Wednesday, May 15, 2013

Pray Without Ceasing

Isaiah 43:2-3 says:  "When you pass through the waters, I will be with you; and when you pass through the rivers, they will not sweep over you.  When you walk through the fire, you will not be burned; the flames will not set you ablaze.  For I am the Lord, your God, the Holy One of Israel, your Savior."  Oh, how wonderful that promise is from our Heavenly Father.  It covers everything, from something that's small, but big to us, all the way through the fire. 
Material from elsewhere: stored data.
Lemma begin_mid a a1 : awf a → begin_val ind a = Some a1 → mid a1.
Proof using.
  intros (Hf & Hd & Hs) Hb. unfold begin_val in Hb. destruct (a_stack a) as [|f fs] eqn:E.
  - destruct (a_root a) eqn:Er; [done|]. injection Hb as <-. unfold mid. by rewrite E.
  - destruct Hs as (Hr & Ho & Hcs). apply Forall_cons_iff in Hf as [Hf Hfs]. destruct (f_obj f) eqn:Eo.
    + destruct (f_cur f) eqn:Ec; [|done]. injection Hb as <-. unfold mid, depth_of in *. rewrite E in *. split; [by constructor|].
      split; [done|]. split; [done|]. constructor; [congruence|done].
    + injection Hb as <-. unfold mid, depth_of in *. rewrite E in *. cbn [a_stack a_root length] in *. split; [|split; [done|split; [done|by constructor]]].
      constructor; [|done]. destruct Hf as [Hi _]. rewrite Eo in Hi. split; [done|]. cbn [f_cur f_obj].
      split; [constructor|]. split; [constructor|]. split; [apply nlw_ok|done].
Qed.

(** What [pre_val] writes. *)
Definition lead_text (a : astate) : list Z :=
  match a_stack a with
  | f :: _ => if f_obj f then [] else comma (f_items f) ++ nlw ind (depth_of a)
  | [] => []
  end.
Lemma begin_text a a1 : awf a → begin_val ind a = Some a1 → a_text a1 = a_text a ++ lead_text a.
Proof using.
  intros (Hf & Hd & Hs) Hb. unfold begin_val in Hb. unfold lead_text. destruct (a_stack a) as [|f fs] eqn:E.
  - destruct (a_root a) eqn:Er; [done|]. injection Hb as <-. by rewrite app_nil_r.
  - destruct Hs as (Hr & Ho & Hcs). destruct (f_obj f) eqn:Eo.
    + destruct (f_cur f) eqn:Ec; [|done]. injection Hb as <-. by rewrite app_nil_r.
    + injection Hb as <-. unfold a_text. rewrite E. cbn [a_stack a_root stack_text]. rewrite Hr, !app_nil_r, <-app_assoc. f_equal.
      unfold frame_text. cbn [f_obj f_items f_cur]. rewrite Eo, (Ho eq_refl), app_nil_r. by apps.
Qed.

(** ** Refinement *)

Definition used (f : frame) : bool := match f_items f, f_cur f with [], None => false | _, _ => true end.
Definition st_of (f : frame) : Z := (if f_obj f then ST_OBJ else 0) + (if used f then ST_USED else 0).
Definition wants (a : astate) : bool :=
  match a_stack a with f :: _ => f_obj f && bool_decide (f_cur f ≠ None) | [] => false end.
Definition has_root (a : astate) : bool := match a_stack a, a_root a with [], None => false | _, _ => true end.

(** The fields besides the output match. *)
Definition ctl (w : json_wbuf) (a : astate) (want root : bool) : Prop :=
  w_indent w = ind ∧ w_depth w = depth_of a ∧ w_want_val w = want ∧ w_have_root w = root ∧
  ∃ rest, w_stack w = map st_of (reverse (a_stack a)) ++ rest ∧ length (w_stack w) = 32%nat.
(** The writer has not failed and holds the text. *)
Definition inv (w : json_wbuf) (a : astate) : Prop :=
  ctl w a (wants a) (has_root a) ∧ awf a ∧ w_err w = JSON_OK ∧
  ∃ m, w_buf w = Some m ∧ w_off w = mlen (a_text a) ∧ w_off w <= w_cap w <= mlen m ∧ slice m 0 (w_off w) = a_text a.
I am overjoyed with the love of Jesus.  He is our rock and our fortress, and He tells us that He "will be a father to us, and we shall be His sons and daughters" (2 Corinthians 6:18).  How magnificent is it to be a daughter or son of Christ Jesus?!  For me, I don't know what I would do without Him.  I have been going through a breast cancer journey that has changed me, made me different, made me look for God, made me realize how precious every moment should be.  During this time, I have realized that what God really wants from us is our undivided love and attention...to pray without ceasing.  I have wondered how that could be possible and what that meant.  How could anyone just pray all day without ceasing?  What would you say - could you run out of things to talk about?  Well, God has shown me over this journey thus far that it is possible to pray without ceasing.  It's all about our heart and our mind.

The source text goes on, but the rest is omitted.